When Lucy drinks she plays records and swears if she’d just had the chance she too could have been a country star. Maybe so. Sometimes when I hear her voice in the distance, I believe her, that contralto drifting up into the redwood trees as pure and clean as her rage ever was.
Maybe we are related. Among my mama’s photos there was one woman with a face similar to Lucy’s, another handsome woman with a dark cloud of hair, one of my mama’s aunts, I think. But Lucy’s drawl is Barstow, not Greenville. She spent five years in Bakersfield.

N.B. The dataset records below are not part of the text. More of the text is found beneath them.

Definition write_kind (k : kind) : Z -> MessageBuilder -> outcome exn MessageBuilder :=
  match k with
  | KSByte => write_char | KByte => write_uchar | KInt16 => write_short
  | KUInt16 => write_ushort | KInt32 => write_int | KUInt32 => write_uint
  | KInt64 => write_int64 | KUInt64 => write_uint64
  end.

Definition read_kind (k : kind) : heap -> MessageReader -> outcome exn (Z * MessageReader) :=
  match k with
  | KSByte => readSByte | KByte => readByte | KInt16 => readInt16 | KUInt16 => readUInt16
  | KInt32 => readInt32 | KUInt32 => readUInt32 | KInt64 => readInt64 | KUInt64 => readUInt64
  end.

Definition write_field (f : field) (b : MessageBuilder) : outcome exn MessageBuilder :=
  match f with
  | FScalar k v => write_kind k v b
  | FString bs => write_string bs b
  | FBytes bs => write_bytes bs b
  end.

(** Reads a field of the shape of [f] ([readBytes] is told how many bytes to read). *)
Definition read_field (f : field) (h : heap) (r : MessageReader)
  : outcome exn (field * MessageReader) :=
  match f with
  | FScalar k _ => let! '(v, r) := read_kind k h r in Ret (FScalar k v, r)
  | FString _ => let! '(bs, r) := readString h r in Ret (FString bs, r)
  | FBytes bs => let! '(bs, r) := readBytes (Z.of_nat (length bs)) h r in Ret (FBytes bs, r)
  end.

Fixpoint write_all (fs : list field) (b : MessageBuilder) : outcome exn MessageBuilder :=
  match fs with
  | [] => Ret b
  | f :: fs => let! b := write_field f b in write_all fs b
  end.

Fixpoint read_all (fs : list field) (h : heap) (r : MessageReader)
  : outcome exn (list field * MessageReader) :=
  match fs with
  | [] => Ret ([], r)
  | f :: fs =>
      let! '(x, r) := read_field f h r in
      let! '(xs, r) := read_all fs h r in
      Ret (x :: xs, r)
  end.

Definition kind_width (k : kind) : nat :=
  match k with
  | KSByte | KByte => 1 | KInt16 | KUInt16 => 2
  | KInt32 | KUInt32 => 4 | KInt64 | KUInt64 => 8
  end.

Definition kind_ok (k : kind) (v : Z) : Prop :=
  let w := 8 * Z.of_nat (kind_width k) in
  match k with
  | KSByte | KInt16 | KInt32 | KInt64 => is_s w v
  | _ => is_u w v
  end.

Definition field_ok (f : field) : Prop :=
  match f with FScalar k v => kind_ok k v | _ => True end.

Definition encode (f : field) : list Z :=
  match f with
  | FScalar k v => le_bytes (kind_width k) v
  | FString bs => le_bytes 4 (Z.of_nat (length bs)) ++ bs
  | FBytes bs => bs
  end.

Definition encode_all (fs : list field) : list Z := concat (map encode fs).

Lemma write_field_spec f b bs :
  repr b bs -> Z.of_nat (length (bs ++ encode f)) < 2 ^ 32 ->
  exists b', write_field f b = Ret b' /\ repr b' (bs ++ encode f) /\
    mb_header b' = mb_header b /\ mb_init_cap b' = mb_init_cap b.
Proof.
  intros Hr. rewrite length_app. intros Hl. destruct f as [k v|vs|vs]; cbn [encode write_field] in *.
  - rewrite length_le_bytes in Hl.
    destruct k; simpl; apply write_scalar_spec; auto.
  - apply write_string_spec; auto. rewrite length_app, length_le_bytes in Hl. lia.
  - apply write_bytes_spec; auto; lia.
Qed.
(* ===== verification/JsonRoundTrip.v ===== *)
(** * Printing an object and parsing the text gives the object back

    The proof follows the pipeline: the printed text as a list of lexemes, the lexer's
    emissions, the streamer's single message, the parser's result.  [rebuild] is what the
    parser returns: the same object with every dictionary filled anew in iteration order,
    which is the same finite map. *)

From S2P Require Import Prelude QObject JsonLexer JsonParser QJson.
From Stdlib Require Import Ascii.
From stdpp Require Import gmap list strings.

Open Scope Z_scope.

(** ** Strings *)

(** UTF-8 text in the basic multilingual plane without NUL and without a backslash. *)
Inductive utf8_text : cstring -> Prop :=
| utf8_nil : utf8_text []
| utf8_1 c s : 0 < c < 0x80 -> c <> 92 -> utf8_text s -> utf8_text (c :: s)
| utf8_2 c0 c1 s : 0xC2 <= c0 <= 0xDF -> 0x80 <= c1 <= 0xBF -> utf8_text s -> utf8_text (c0 :: c1 :: s)
| utf8_3 c0 c1 c2 s :
    0xE0 <= c0 <= 0xEF -> 0x80 <= c1 <= 0xBF -> 0x80 <= c2 <= 0xBF -> (c0 = 0xE0 -> 0xA0 <= c1) ->
    utf8_text s -> utf8_text (c0 :: c1 :: c2 :: s).

(** The 16-bit values the printer computes for two and three bytes. *)
Definition wchar2 (c0 c1 : Z) : Z := Z.lor (Z.shiftl (Z.land c0 0x1F) 6) (Z.land c1 0x3F).
Definition wchar3 (c0 c1 c2 : Z) : Z :=
  Z.lor (Z.lor (Z.shiftl (Z.land c0 0x0F) 12) (Z.shiftl (Z.land c1 0x3F) 6)) (Z.land c2 0x3F).

Lemma escape_string_1 c s :
  0 < c < 0x80 -> escape_string (c :: s) = char_escape c ++ escape_string s.
Proof.
  intros Hc.
  assert (negb (Z.land c 0xE0 =? 0xE0) && negb (Z.land c 0xE0 =? 0xC0) = true) as H.
  { apply (range_check (fun c => negb (Z.land c 0xE0 =? 0xE0) && negb (Z.land c 0xE0 =? 0xC0)) 0 128); [|lia].
    vm_compute. reflexivity. }
  apply andb_true_iff in H as [H1%negb_true_iff H2%negb_true_iff].
  cbn [escape_string]. rewrite H1, H2. simpl. by destruct s as [|? [|? ?]].
Qed.

Lemma escape_string_2 c0 c1 s :
  0xC2 <= c0 <= 0xDF -> 0x80 <= c1 <= 0xBF ->
  escape_string (c0 :: c1 :: s) = u_escape (wchar2 c0 c1) ++ escape_string s.
Proof.
  intros H0 H1.
  assert (negb (Z.land c0 0xE0 =? 0xE0) && (Z.land c0 0xE0 =? 0xC0) = true) as H.
  { apply (range_check (fun c => negb (Z.land c 0xE0 =? 0xE0) && (Z.land c 0xE0 =? 0xC0)) 0xC2 30); [|lia].
    vm_compute. reflexivity. }
  assert (bit7 c1 = true) as Hb by (apply (range_check bit7 0x80 64); [vm_compute; reflexivity|lia]).
  apply andb_true_iff in H as [Ha%negb_true_iff Hc].
  cbn [escape_string]. rewrite Ha, Hc, Hb. by destruct s.
Qed.

Lemma escape_string_3 c0 c1 c2 s :
  0xE0 <= c0 <= 0xEF -> 0x80 <= c1 <= 0xBF -> 0x80 <= c2 <= 0xBF ->
  escape_string (c0 :: c1 :: c2 :: s) = u_escape (wchar3 c0 c1 c2) ++ escape_string s.
Proof.
  intros H0 H1 H2.
  assert ((Z.land c0 0xE0 =? 0xE0) = true) as Ha.
  { apply (range_check (fun c => Z.land c 0xE0 =? 0xE0) 0xE0 16); [vm_compute; reflexivity|lia]. }
  assert (bit7 c1 = true) as Hb by (apply (range_check bit7 0x80 64); [vm_compute; reflexivity|lia]).
  assert (bit7 c2 = true) as Hc by (apply (range_check bit7 0x80 64); [vm_compute; reflexivity|lia]).
  cbn [escape_string]. by rewrite Ha, Hb, Hc.
Qed.

(** *** The lexer over an escaped string *)
Fixpoint pathb (s : json_lexer_state) (w : list Z) : option json_lexer_state :=
  match w with
  | [] => Some s
  | c :: w => if negb (c =? 0) && inner (json_lexer s c) then pathb (json_lexer s c) w else None
  end.

Lemma pathb_path s w s' : pathb s w = Some s' -> path s w s'.
Proof.
  revert s. induction w as [|c w IH]; intros s; simpl; [by intros [= ->]|].
  destruct (negb (c =? 0) && inner (json_lexer s c)) eqn:E; [|done].
  intros HP. bool_hyps. split_and!; auto.
Qed.

Definition is_dq (o : option json_lexer_state) : bool :=
  match o with Some IN_DQ_STRING => true | _ => false end.

Lemma is_dq_path s w : is_dq (pathb s w) = true -> path s w IN_DQ_STRING.
Proof. intros H. apply pathb_path. destruct (pathb s w) as [[]|]; done. Qed.

Lemma path_char_escape c :
  0 < c < 0x80 -> c <> 92 -> path IN_DQ_STRING (char_escape c) IN_DQ_STRING.
Proof.
  intros Hc Hb. apply is_dq_path.
  assert ((c =? 92) || is_dq (pathb IN_DQ_STRING (char_escape c)) = true) as H.
  { apply (range_check (fun c => (c =? 92) || is_dq (pathb IN_DQ_STRING (char_escape c))) 1 127); [|lia].
    vm_compute. reflexivity. }
  apply orb_true_iff in H as [H|H]; [bool_hyps; lia|done].
Qed.

Lemma land15_range x : 0 <= Z.land x 15 < 16.
Proof. change 15 with (Z.ones 4). rewrite Z.land_ones by lia. by apply Z.mod_pos_bound. Qed.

Now she roasts turkey stuffed with jalapeño peppers, deep-fries artichoke hearts, and loves to make a salad of sliced pineapple and avocado.
“Where’d you learn to cook like this?” I asked her one afternoon.
“Family talent,” she tells me. “Just picked it up as I went along.” And she tries to get me to put a little whiskey in my fruit juice or at least have a beer to keep her company. The stories she tells then take me back three decades and would scare me sober if I let her make me drink.
My mama never told me stories. She might repeat something someone had said at work that day, or something she had said—lessons in how to talk back, stand up for myself, and tell someone off. But behind her blunt account of the day’s conversation was a mystery: the rest of her life.
Mostly my aunts respected Mama’s sense of propriety. They wouldn’t tell stories she didn’t want them to tell, nothing of my father or the husband she had loved and lost. Only my grandmother was shameless.
Mattie Lee Gibson would tell people anything. Sometimes she even told the truth. She was the one told me I had an uncle who killed his wife, but said she didn’t know if she believed his story about it, how he’d walked in on the woman in bed with another man. She was the one told me my mama had been married three times. My mama worked forty years as a waitress, teasing quarters out of truckers, and dimes out of hairdressers, pouring extra coffee for a nickel, or telling an almost true story for half a dollar.
“Get them talking,” she told me when she took me to work with her. “Or just smiling. Get them to remember who you are. People who recognize you will think twice before walking away and leaving nothing by the plate.”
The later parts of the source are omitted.